# Problem description
Output the following data exactly.

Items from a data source
++++++

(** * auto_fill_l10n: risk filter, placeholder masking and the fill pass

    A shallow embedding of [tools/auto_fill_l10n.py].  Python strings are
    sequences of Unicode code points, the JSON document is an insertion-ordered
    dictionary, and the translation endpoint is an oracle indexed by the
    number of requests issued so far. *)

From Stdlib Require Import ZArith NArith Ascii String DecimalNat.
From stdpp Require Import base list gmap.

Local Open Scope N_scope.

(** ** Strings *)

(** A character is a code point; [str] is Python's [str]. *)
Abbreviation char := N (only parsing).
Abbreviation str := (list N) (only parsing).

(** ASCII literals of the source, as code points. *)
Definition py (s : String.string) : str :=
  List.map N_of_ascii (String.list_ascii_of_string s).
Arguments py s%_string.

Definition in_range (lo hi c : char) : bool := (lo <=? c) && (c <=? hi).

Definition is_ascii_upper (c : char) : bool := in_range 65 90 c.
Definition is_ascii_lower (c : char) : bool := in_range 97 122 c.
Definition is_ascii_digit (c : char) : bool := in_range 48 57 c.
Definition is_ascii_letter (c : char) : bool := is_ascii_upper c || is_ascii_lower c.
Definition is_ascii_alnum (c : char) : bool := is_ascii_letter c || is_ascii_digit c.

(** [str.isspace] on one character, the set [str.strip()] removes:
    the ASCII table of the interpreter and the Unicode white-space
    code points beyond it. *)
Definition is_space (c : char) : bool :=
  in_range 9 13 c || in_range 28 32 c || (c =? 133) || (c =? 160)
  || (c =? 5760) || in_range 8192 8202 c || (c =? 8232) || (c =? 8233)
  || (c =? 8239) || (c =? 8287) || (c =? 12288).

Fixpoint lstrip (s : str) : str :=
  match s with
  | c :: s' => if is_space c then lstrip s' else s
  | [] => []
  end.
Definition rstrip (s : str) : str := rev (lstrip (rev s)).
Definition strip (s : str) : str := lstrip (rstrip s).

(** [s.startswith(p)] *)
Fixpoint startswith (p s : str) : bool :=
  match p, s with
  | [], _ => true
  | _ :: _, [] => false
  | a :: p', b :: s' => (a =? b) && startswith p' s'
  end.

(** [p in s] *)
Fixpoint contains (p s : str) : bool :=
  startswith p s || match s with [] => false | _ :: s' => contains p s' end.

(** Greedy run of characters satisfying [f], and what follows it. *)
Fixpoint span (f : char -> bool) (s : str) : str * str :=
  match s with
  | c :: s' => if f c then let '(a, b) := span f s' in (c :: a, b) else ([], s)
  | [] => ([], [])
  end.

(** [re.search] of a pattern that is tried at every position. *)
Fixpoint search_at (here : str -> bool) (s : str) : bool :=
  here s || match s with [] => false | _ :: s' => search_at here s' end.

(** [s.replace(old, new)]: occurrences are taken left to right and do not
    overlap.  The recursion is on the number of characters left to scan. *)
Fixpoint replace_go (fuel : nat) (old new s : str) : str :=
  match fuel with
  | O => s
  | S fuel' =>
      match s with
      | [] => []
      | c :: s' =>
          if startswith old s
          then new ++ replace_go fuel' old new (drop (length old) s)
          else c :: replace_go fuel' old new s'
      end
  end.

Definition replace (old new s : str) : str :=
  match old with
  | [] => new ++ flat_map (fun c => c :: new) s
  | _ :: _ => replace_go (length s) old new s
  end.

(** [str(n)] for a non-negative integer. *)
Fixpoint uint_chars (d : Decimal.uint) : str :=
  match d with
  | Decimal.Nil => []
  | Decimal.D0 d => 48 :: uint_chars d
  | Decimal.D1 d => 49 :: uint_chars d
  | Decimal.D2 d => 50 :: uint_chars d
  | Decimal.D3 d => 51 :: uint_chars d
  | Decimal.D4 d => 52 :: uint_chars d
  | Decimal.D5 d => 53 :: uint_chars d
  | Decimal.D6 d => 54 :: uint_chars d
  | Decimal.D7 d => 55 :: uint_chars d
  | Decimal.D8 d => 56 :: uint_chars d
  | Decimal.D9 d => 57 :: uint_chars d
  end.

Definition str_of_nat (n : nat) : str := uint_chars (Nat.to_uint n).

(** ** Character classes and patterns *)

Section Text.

++++++

# Task response
(** * auto_fill_l10n: risk filter, placeholder masking and the fill pass

    A shallow embedding of [tools/auto_fill_l10n.py].  Python strings are
    sequences of Unicode code points, the JSON document is an insertion-ordered
    dictionary, and the translation endpoint is an oracle indexed by the
    number of requests issued so far. *)

From Stdlib Require Import ZArith NArith Ascii String DecimalNat.
From stdpp Require Import base list gmap.

Local Open Scope N_scope.

(** ** Strings *)

(** A character is a code point; [str] is Python's [str]. *)
Abbreviation char := N (only parsing).
Abbreviation str := (list N) (only parsing).

(** ASCII literals of the source, as code points. *)
Definition py (s : String.string) : str :=
  List.map N_of_ascii (String.list_ascii_of_string s).
Arguments py s%_string.

Definition in_range (lo hi c : char) : bool := (lo <=? c) && (c <=? hi).

Definition is_ascii_upper (c : char) : bool := in_range 65 90 c.
Definition is_ascii_lower (c : char) : bool := in_range 97 122 c.
Definition is_ascii_digit (c : char) : bool := in_range 48 57 c.
Definition is_ascii_letter (c : char) : bool := is_ascii_upper c || is_ascii_lower c.
Definition is_ascii_alnum (c : char) : bool := is_ascii_letter c || is_ascii_digit c.

(** [str.isspace] on one character, the set [str.strip()] removes:
    the ASCII table of the interpreter and the Unicode white-space
    code points beyond it. *)
Definition is_space (c : char) : bool :=
  in_range 9 13 c || in_range 28 32 c || (c =? 133) || (c =? 160)
  || (c =? 5760) || in_range 8192 8202 c || (c =? 8232) || (c =? 8233)
  || (c =? 8239) || (c =? 8287) || (c =? 12288).

Fixpoint lstrip (s : str) : str :=
  match s with
  | c :: s' => if is_space c then lstrip s' else s
  | [] => []
  end.
Definition rstrip (s : str) : str := rev (lstrip (rev s)).
Definition strip (s : str) : str := lstrip (rstrip s).

(** [s.startswith(p)] *)
Fixpoint startswith (p s : str) : bool :=
  match p, s with
  | [], _ => true
  | _ :: _, [] => false
  | a :: p', b :: s' => (a =? b) && startswith p' s'
  end.

(** [p in s] *)
Fixpoint contains (p s : str) : bool :=
  startswith p s || match s with [] => false | _ :: s' => contains p s' end.

(** Greedy run of characters satisfying [f], and what follows it. *)
Fixpoint span (f : char -> bool) (s : str) : str * str :=
  match s with
  | c :: s' => if f c then let '(a, b) := span f s' in (c :: a, b) else ([], s)
  | [] => ([], [])
  end.

(** [re.search] of a pattern that is tried at every position. *)
Fixpoint search_at (here : str -> bool) (s : str) : bool :=
  here s || match s with [] => false | _ :: s' => search_at here s' end.

(** [s.replace(old, new)]: occurrences are taken left to right and do not
    overlap.  The recursion is on the number of characters left to scan. *)
Fixpoint replace_go (fuel : nat) (old new s : str) : str :=
  match fuel with
  | O => s
  | S fuel' =>
      match s with
      | [] => []
      | c :: s' =>
          if startswith old s
          then new ++ replace_go fuel' old new (drop (length old) s)
          else c :: replace_go fuel' old new s'
      end
  end.

Definition replace (old new s : str) : str :=
  match old with
  | [] => new ++ flat_map (fun c => c :: new) s
  | _ :: _ => replace_go (length s) old new s
  end.

(** [str(n)] for a non-negative integer. *)
Fixpoint uint_chars (d : Decimal.uint) : str :=
  match d with
  | Decimal.Nil => []
  | Decimal.D0 d => 48 :: uint_chars d
  | Decimal.D1 d => 49 :: uint_chars d
  | Decimal.D2 d => 50 :: uint_chars d
  | Decimal.D3 d => 51 :: uint_chars d
  | Decimal.D4 d => 52 :: uint_chars d
  | Decimal.D5 d => 53 :: uint_chars d
  | Decimal.D6 d => 54 :: uint_chars d
  | Decimal.D7 d => 55 :: uint_chars d
  | Decimal.D8 d => 56 :: uint_chars d
  | Decimal.D9 d => 57 :: uint_chars d
  end.

Definition str_of_nat (n : nat) : str := uint_chars (Nat.to_uint n).

(** ** Character classes and patterns *)

Section Text.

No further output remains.